What is the value of the sample test statistic? (Round your answer to three decimal places.)
  

(c) Find the P-value. (Round your answer to four decimal places.)

2. The Student's t distribution table gives critical values for the Student's t distribution. Use an appropriate d.f. as the row header. For a right-tailed test, the column header is the value of α found in the one-tail area row. For a left-tailed test, the column header is the value of α found in the one-tail area row, but you must change the sign of the critical value t to −t. For a two-tailed test, the column header is the value of α from the two-tail area row. The critical values are the ±tvalues shown.

Let x be a random variable that represents the pH of arterial plasma (i.e., acidity of the blood). For healthy adults, the mean of the x distribution is μ = 7.4†. A new drug for arthritis has been developed. However, it is thought that this drug may change blood pH. A random sample of 36 patients with arthritis took the drug for 3 months. Blood tests showed that x = 8.0 with sample standard deviation s = 1.7. Use a 5% level of significance to test the claim that the drug has changed (either way) the mean pH level of the blood. Solve the problem using the critical region method of testing (i.e., traditional method). (Round your answers to three decimal places.)

test statistic	=
critical value	= ±

State your conclusion ion the context of the application.

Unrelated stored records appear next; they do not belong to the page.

Lemma inform_loop_kept n (E : Prop) l ev p r s h :
  clients_inv n s -> carries ev p -> (~ alloc_ok -> E) -> kept n E (inform_loop l ev p r s h).
Proof.
  intros Hs Hc HE. revert r s h Hs. induction l as [|c l IH]; intros r s h Hs; [done|].
  cbn [inform_loop]. destruct (open c); [|by apply IH].
  apply kept_bind; [by apply inform_kept|]. intros ? s1 h1 Hs1. by apply IH.
Qed.

Lemma run_client_op_kept n (E : Prop) o s h :
  clients_inv n s -> client_op_ok n o -> (~ alloc_ok -> E) -> (passes_null o -> E) ->
  kept n E (run_client_op o s h).
Proof.
  intros Hs Ho Ha Hn. destruct o; cbn [run_client_op client_op_ok passes_null] in *.
  - by apply kept_wp, client_add_inv.
  - by apply kept_wp, client_remove_inv.
  - destruct Ho as [Hi Hb]. unfold client_set_name. apply kept_deref; [done|done|by auto|]. intros _.
    destruct nm as [b|]; [|by apply Hn; right]. set (len' := if _ <? _ then _ else _).
    replace (_ || _) with true.
    2:{ symmetry. apply orb_true_iff. destruct Hb as [Hb|Hb];
          [left; apply Z.leb_le; unfold strlen in Hb; subst len';
           destruct (Z.ltb_spec CLIENT_NAME_LEN len); lia|right; by apply bool_decide_eq_true_2]. }
    apply kept_bind; [apply kept_update; auto|]. intros ? s1 h1 Hs1.
    apply kept_bind; [apply kept_update; auto|]. by intros.
  - unfold client_set_filter. apply kept_bind; [by apply kept_update|]. intros ? s1 h1 Hs1.
    apply kept_bind; [by apply kept_update|]. by intros.
  - unfold client_set_request. apply kept_bind; [by apply kept_update|]. by intros.
  - unfold client_unset_request. apply kept_bind; [by apply kept_update|]. by intros.
  - by apply kept_wp, reset_ack_inv.
  - by apply kept_wp, reset_ack_inv.
  - destruct Ho as [Hi Hc]. unfold client_inform. apply kept_deref; [done..|].
    intros c. by apply inform_kept.
  - unfold clients_inform_all. rewrite run_get.
    destruct (_ && _); [done|]. apply kept_bind.
    { by destruct (bool_decide _). }
    intros ? s1 h1 Hs1. apply kept_bind.
    { by destruct (bool_decide _). }
    intros ? s2 h2 Hs2. by apply inform_loop_kept.
Qed.

Definition run_client_ops (l : list client_op) : IO client_list unit :=
  for_each l (fun o => _ ← run_client_op o; mret tt).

Fail to reject the null hypothesis, there is sufficient evidence that the drug has changed the mean pH level.

Fail to reject the null hypothesis, there is insufficient evidence that the drug has changed the mean pH level.     

Reject the null hypothesis, there is insufficient evidence that the drug has changed the mean pH level.

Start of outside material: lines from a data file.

(* ===== verification/Timer.v ===== *)
(** The timers of core/timer_events.c: which are armed, when they end, how long
    the event loop may sleep and what each expiry asks for. *)
From S2P Require Import Prelude Platform Io Msg Recov Clients.

(** * State *)

(** The timers; [E_TIMER_NUM] is their number. *)
Inductive e_timer_type :=
| E_TIMER_COLD_RESET_ACK | E_TIMER_MODEM_SHUTDOWN_ACK | E_TIMER_WAIT_FOR_IPC_READY
| E_TIMER_WAIT_FOR_BUS_READY | E_TIMER_REBOOT_MODEM_DELAY | E_TIMER_CORE_DUMP_IPC_RESET
| E_TIMER_WAIT_CORE_DUMP_READY | E_TIMER_MDM_FLASHING | E_TIMER_CORE_DUMP_READING
| E_TIMER_FMMO.
#[export] Instance e_timer_type_eq : EqDecision e_timer_type.
Proof. solve_decision. Defined.

(** The order of the enumeration. *)
Definition TIMER : list e_timer_type :=
  [ E_TIMER_COLD_RESET_ACK; E_TIMER_MODEM_SHUTDOWN_ACK; E_TIMER_WAIT_FOR_IPC_READY;
    E_TIMER_WAIT_FOR_BUS_READY; E_TIMER_REBOOT_MODEM_DELAY; E_TIMER_CORE_DUMP_IPC_RESET;
    E_TIMER_WAIT_CORE_DUMP_READY; E_TIMER_MDM_FLASHING; E_TIMER_CORE_DUMP_READING;
    E_TIMER_FMMO ].

Definition timer_id (t : e_timer_type) : nat :=
  match t with
  | E_TIMER_COLD_RESET_ACK => 0 | E_TIMER_MODEM_SHUTDOWN_ACK => 1
  | E_TIMER_WAIT_FOR_IPC_READY => 2 | E_TIMER_WAIT_FOR_BUS_READY => 3
  | E_TIMER_REBOOT_MODEM_DELAY => 4 | E_TIMER_CORE_DUMP_IPC_RESET => 5
  | E_TIMER_WAIT_CORE_DUMP_READY => 6 | E_TIMER_MDM_FLASHING => 7
  | E_TIMER_CORE_DUMP_READING => 8 | E_TIMER_FMMO => 9
  end.

Definition E_TIMER_NO_ACTION : Z := 0.
Definition E_TIMER_RESET : Z := bit 0.
Definition E_TIMER_START_MDM_OFF : Z := bit 1.
Definition E_TIMER_FINALIZE_MDM_OFF : Z := bit 2.
Definition E_TIMER_CD_ERR : Z := bit 3.
Definition E_TIMER_CANCEL_FLASHING : Z := bit 4.
Definition E_TIMER_STOP_MCDR : Z := bit 5.
Definition E_TIMER_STREAMLINE : Z := bit 6.

Definition TIMER_INFINITE : Z := -1.

(** The arrays are indexed by the timers; the client list the handle points to
    is passed along by [timer_event]. *)
Record mmgr_timer := {
  ttype : Z; timeout : e_timer_type -> Z; end_ : e_timer_type -> timespec }.

Record mmgr_timings := {
  tm_ipc_ready : Z; tm_cd_ipc_reset : Z; tm_cd_ipc_ready : Z; tm_mdm_flash : Z; tm_fmmo : Z }.

Definition tbit (t : e_timer_type) : Z := bit (Z.of_nat (timer_id t)).
Definition armed (s : mmgr_timer) (t : e_timer_type) : bool := ttype s .& tbit t.

Definition set_ttype (x : Z) (s : mmgr_timer) : mmgr_timer :=
  {| ttype := x; timeout := timeout s; end_ := end_ s |}.
Definition set_end (t : e_timer_type) (e : timespec) (s : mmgr_timer) : mmgr_timer :=
  {| ttype := ttype s; timeout := timeout s;
     end_ := fun u => if bool_decide (u = t) then e else end_ s u |}.

(** * Operations *)

(** [timer_get_elapsed]: a 32-bit [long]; C division truncates. *)
Definition timer_get_elapsed (cur e : timespec) : Z :=
  int32 ((ts_sec e - ts_sec cur) * 1000 + Z.quot (ts_nsec e - ts_nsec cur) 1000000).

Definition timer_is_elapsed (s : mmgr_timer) (t : e_timer_type) (cur : timespec) : bool :=
  armed s t && (timer_get_elapsed cur (end_ s t) <=? 0).

(** One iteration of the loop of [timer_get_timeout]. *)
Definition timeout_step (s : mmgr_timer) (cur : timespec) (min : Z) (t : e_timer_type) : Z :=
  if armed s t then
    let diff := timer_get_elapsed cur (end_ s t) in
    let diff := if diff <? 0 then 0 else diff in
    if min =? TIMER_INFINITE then diff else if diff <? min then diff else min
  else min.

Section timer.
Context `{Platform}.

Definition timer_get_timeout : IO mmgr_timer Z :=
  s ← get;
  if ttype s =? 0 then mret TIMER_INFINITE
  else
    cur ← call (X_clock_gettime CLOCK_BOOTTIME);
    mret (fold_left (timeout_step s cur) TIMER TIMER_INFINITE).

Definition timer_start (t : e_timer_type) : IO mmgr_timer e_mmgr_errors :=
  current ← call (X_clock_gettime CLOCK_BOOTTIME);
  s ← get;
  when (negb (timeout s t =? 0))
    (modify (fun s => set_ttype (ttype s .| tbit t) s) ;;
     modify (set_end t {| ts_sec := int32 (ts_sec current + timeout s t);
                          ts_nsec := ts_nsec current |})) ;;
  mret E_ERR_SUCCESS.

Definition timer_stop_all : IO mmgr_timer e_mmgr_errors :=
  modify (set_ttype 0) ;; mret E_ERR_SUCCESS.

Definition timer_stop (t : e_timer_type) : IO mmgr_timer e_mmgr_errors :=
  modify (fun s => set_ttype (ttype s .~ tbit t) s) ;; mret E_ERR_SUCCESS.

(** The timer with the clients its handle points to. *)
Abbreviation TC := (mmgr_timer * client_list)%type.

Definition on_timer {A} (m : IO mmgr_timer A) : IO TC A :=
  zoom fst (fun t s => (t, s.2)) m.
Definition on_clients {A} (m : IO client_list A) : IO TC A :=
  zoom snd (fun c s => (s.1, c)) m.

(** One [if (timer_is_elapsed(...))] block of [timer_event]: [body] returns the
    bits it adds to [*action]. *)
Definition on_elapsed (t : e_timer_type) (cur : timespec) (body : IO TC Z) (action : Z)
  : IO TC Z :=
  s ← get;
  if timer_is_elapsed s.1 t cur then a ← body; mret (action .| a) else mret action.

Definition tft_error (ev_type msg : string) : payload :=
  P_tft_event {| tft_type := E_EVENT_ERROR; tft_name := bytes ev_type; tft_log := 1;
                 tft_data := [bytes msg] |}.

Definition timer_event (state : e_mmgr_state) (core_dump_signal_hw_working : bool) : IO TC Z :=
  cur ← call (X_clock_gettime CLOCK_BOOTTIME);
  a ← on_elapsed E_TIMER_COLD_RESET_ACK cur
        (_ ← on_clients (clients_has_ack_cold E_PRINT);
         _ ← on_timer (timer_stop E_TIMER_COLD_RESET_ACK);
         mret E_TIMER_RESET) E_TIMER_NO_ACTION;
  a ← on_elapsed E_TIMER_MODEM_SHUTDOWN_ACK cur
        (_ ← on_clients (clients_has_ack_shtdwn E_PRINT);
         _ ← on_timer (timer_stop E_TIMER_MODEM_SHUTDOWN_ACK);
         mret (E_TIMER_RESET .| E_TIMER_START_MDM_OFF)) a;
  a ← on_elapsed E_TIMER_WAIT_FOR_IPC_READY cur
        (_ ← on_clients (clients_inform_all E_MMGR_RESPONSE_MODEM_FW_RESULT
                           (P_fw_result E_MODEM_FW_READY_TIMEOUT));
         _ ← on_clients (clients_inform_all E_MMGR_NOTIFY_TFT_EVENT
                           (tft_error "TFT_ERROR_IPC" "IPC READY not received"));
         _ ← on_timer (timer_stop E_TIMER_WAIT_FOR_IPC_READY);
         mret E_TIMER_RESET) a;
  a ← on_elapsed E_TIMER_WAIT_FOR_BUS_READY cur
        (_ ← on_clients (clients_inform_all E_MMGR_NOTIFY_TFT_EVENT
                           (tft_error "TFT_ERROR_USB"
                              (if bool_decide (state = E_MMGR_MDM_CONF_ONGOING)
                               then "BUS READY (Modem Mode) not received"
                               else "BUS READY (Flash Mode) not received")));
         _ ← on_timer (timer_stop E_TIMER_WAIT_FOR_BUS_READY);
         mret E_TIMER_RESET) a;
  a ← on_elapsed E_TIMER_REBOOT_MODEM_DELAY cur
        (_ ← on_timer (timer_stop E_TIMER_REBOOT_MODEM_DELAY); mret E_TIMER_STREAMLINE) a;
  a ← on_elapsed E_TIMER_CORE_DUMP_IPC_RESET cur
        (_ ← on_timer (timer_stop E_TIMER_CORE_DUMP_IPC_RESET); mret E_TIMER_CD_ERR) a;
  a ← on_elapsed E_TIMER_WAIT_CORE_DUMP_READY cur
        (_ ← on_timer (timer_stop E_TIMER_WAIT_CORE_DUMP_READY);
         (if core_dump_signal_hw_working
          then _ ← on_clients (clients_inform_all E_MMGR_NOTIFY_CORE_DUMP_COMPLETE
                     (P_core_dump {| cd_state := E_CD_LINK_ERROR; cd_path := [];
                                     cd_reason := bytes "modem enumeration failure" |}));
               mret E_TIMER_RESET
          else mret E_TIMER_RESET)) a;
  a ← on_elapsed E_TIMER_MDM_FLASHING cur
        (_ ← on_timer (timer_stop E_TIMER_MDM_FLASHING); mret E_TIMER_CANCEL_FLASHING) a;
  a ← on_elapsed E_TIMER_CORE_DUMP_READING cur
        (_ ← on_timer (timer_stop E_TIMER_CORE_DUMP_READING); mret E_TIMER_STOP_MCDR) a;
  on_elapsed E_TIMER_FMMO cur
    (_ ← on_timer (timer_stop E_TIMER_FMMO); mret E_TIMER_FINALIZE_MDM_OFF) a.

(** [mcdr_timeout] is [mcdr->gnl.timeout]. *)
Definition timer_init (recov : mmgr_recovery) (timings : mmgr_timings) (mcdr_timeout : Z)
  : IO (option mmgr_timer) unit :=
  ok ← call (X_calloc 128);
  modify (fun _ =>
    if (ok : bool) then
      Some {| ttype := 0;
              timeout := fun t =>
                match t with
                | E_TIMER_COLD_RESET_ACK => rc_cold_timeout recov
                | E_TIMER_MODEM_SHUTDOWN_ACK => rc_shtdwn_timeout recov
                | E_TIMER_WAIT_FOR_IPC_READY | E_TIMER_WAIT_FOR_BUS_READY
                | E_TIMER_REBOOT_MODEM_DELAY => tm_ipc_ready timings
                | E_TIMER_CORE_DUMP_IPC_RESET => tm_cd_ipc_reset timings
                | E_TIMER_WAIT_CORE_DUMP_READY => tm_cd_ipc_ready timings
                | E_TIMER_MDM_FLASHING => tm_mdm_flash timings
                | E_TIMER_CORE_DUMP_READING => mcdr_timeout
                | E_TIMER_FMMO => tm_fmmo timings
                end;
              end_ := fun _ => {| ts_sec := 0; ts_nsec := 0 |} |}
    else None).

Definition timer_get_value (t : e_timer_type) : IO mmgr_timer Z :=
  current ← call (X_clock_gettime CLOCK_BOOTTIME);
  s ← get;
  mret (int32 (int32 (timeout s t * 1000) - timer_get_elapsed current (end_ s t))).

End timer.

(** * Lemmas *)

(** What the expiry of each timer asks for. *)
Definition action_of (t : e_timer_type) : Z :=
  match t with
  | E_TIMER_COLD_RESET_ACK | E_TIMER_WAIT_FOR_IPC_READY | E_TIMER_WAIT_FOR_BUS_READY
  | E_TIMER_WAIT_CORE_DUMP_READY => E_TIMER_RESET
  | E_TIMER_MODEM_SHUTDOWN_ACK => E_TIMER_RESET .| E_TIMER_START_MDM_OFF
  | E_TIMER_REBOOT_MODEM_DELAY => E_TIMER_STREAMLINE
  | E_TIMER_CORE_DUMP_IPC_RESET => E_TIMER_CD_ERR
  | E_TIMER_MDM_FLASHING => E_TIMER_CANCEL_FLASHING
  | E_TIMER_CORE_DUMP_READING => E_TIMER_STOP_MCDR
  | E_TIMER_FMMO => E_TIMER_FINALIZE_MDM_OFF
  end.

Definition stopped (t : e_timer_type) (s : mmgr_timer) : mmgr_timer :=
  set_ttype (ttype s .~ tbit t) s.

Lemma armed_testbit s t : armed s t = Z.testbit (ttype s) (Z.of_nat (timer_id t)).
Proof. apply has_bit. lia. Qed.

Lemma timer_id_eqb t u :
  (Z.of_nat (timer_id u) =? Z.of_nat (timer_id t)) = bool_decide (u = t).
Proof. by destruct t, u. Qed.

Lemma armed_stopped t u s : armed (stopped t s) u = negb (bool_decide (u = t)) && armed s u.
Proof.
  rewrite !armed_testbit. cbn. unfold tbit. rewrite testbit_clear by lia. by rewrite timer_id_eqb.
Qed.

Lemma armed_started t u s :
  armed (set_ttype (ttype s .| tbit t) s) u = bool_decide (u = t) || armed s u.
Proof.
  rewrite !armed_testbit. cbn. unfold tbit. rewrite testbit_set by lia. by rewrite timer_id_eqb.
Qed.

Lemma elapsed_stopped t u s cur : u <> t ->
  timer_is_elapsed (stopped t s) u cur = timer_is_elapsed s u cur.
Proof.
  intros Hn. unfold timer_is_elapsed. rewrite armed_stopped.
  by rewrite bool_decide_eq_false_2 by done.
Qed.

(** Handling the timers of a list one after the other. *)
Definition fire (cur : timespec) (x : mmgr_timer * Z) (t : e_timer_type) : mmgr_timer * Z :=
  if timer_is_elapsed x.1 t cur then (stopped t x.1, x.2 .| action_of t) else x.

Reject the null hypothesis, there is sufficient evidence that the drug has changed the mean pH level.

Compare your conclusion with the conclusion obtained by using the P-value method. Are they the same?

We reject the null hypothesis using the traditional method, but fail to reject using the P-value method.

The conclusions obtained by using both methods are the same.    

We reject the null hypothesis using the P-value method, but fail to reject using the traditional method.

Answer 1

1.

Given that,
population mean(u)=77
sample mean, x =71.4
standard deviation, s =20.6484
number (n)=20
null, Ho: μ=77
alternate, H1: μ<77
level of significance, α = 0.05
from standard normal table,left tailed t α/2 =1.729
since our test is left-tailed
reject Ho, if to < -1.729
we use test statistic (t) = x-u/(s.d/sqrt(n))
to =71.4-77/(20.6484/sqrt(20))
to =-1.213
| to | =1.213
critical value
the value of |t α| with n-1 = 19 d.f is 1.729
we got |to| =1.213 & | t α | =1.729
make decision
hence value of |to | < | t α | and here we do not reject Ho
p-value :left tail - Ha : ( p < -1.2129 ) = 0.12002
hence value of p0.05 < 0.12002,here we do not reject Ho
ANSWERS
---------------
i.
sample mean, x =71.4
standard deviation, s =20.6484
number (n)=20
ii.
standard normal distribution
null, Ho: μ=77
alternate, H1: μ<77
b.
The Student's t, since we assume that x has a normal distribution and σ is unknown
c.
test statistic: -1.213
critical value: -1.729
decision: do not reject Ho
p-value: 0.12002
we do not have enough evidence to support the claim that the population mean life span for Honolulu residents is less than 77 years
2.
Given that,
population mean(u)=7.4
sample mean, x =8
standard deviation, s =1.7
number (n)=36
null, Ho: μ=7.4
alternate, H1: μ!=7.4
level of significance, α = 0.05
from standard normal table, two tailed t α/2 =2.03
since our test is two-tailed
reject Ho, if to < -2.03 OR if to > 2.03
we use test statistic (t) = x-u/(s.d/sqrt(n))
to =8-7.4/(1.7/sqrt(36))
to =2.118
| to | =2.118
critical value
the value of |t α| with n-1 = 35 d.f is 2.03
we got |to| =2.118 & | t α | =2.03
make decision
hence value of | to | > | t α| and here we reject Ho
p-value :two tailed ( double the one tail ) - Ha : ( p != 2.1176 ) = 0.0414
hence value of p0.05 > 0.0414,here we reject Ho
ANSWERS
---------------
null, Ho: μ=7.4
alternate, H1: μ!=7.4
test statistic: 2.118
critical value: -2.03 , 2.03
decision: reject Ho
p-value: 0.0414
we have enough evidence to support the claim that the drug has changed (either way) the mean pH level of the blood.
Compare your conclusion with the conclusion obtained by using the P-value method.
The conclusions obtained by using both methods are the same.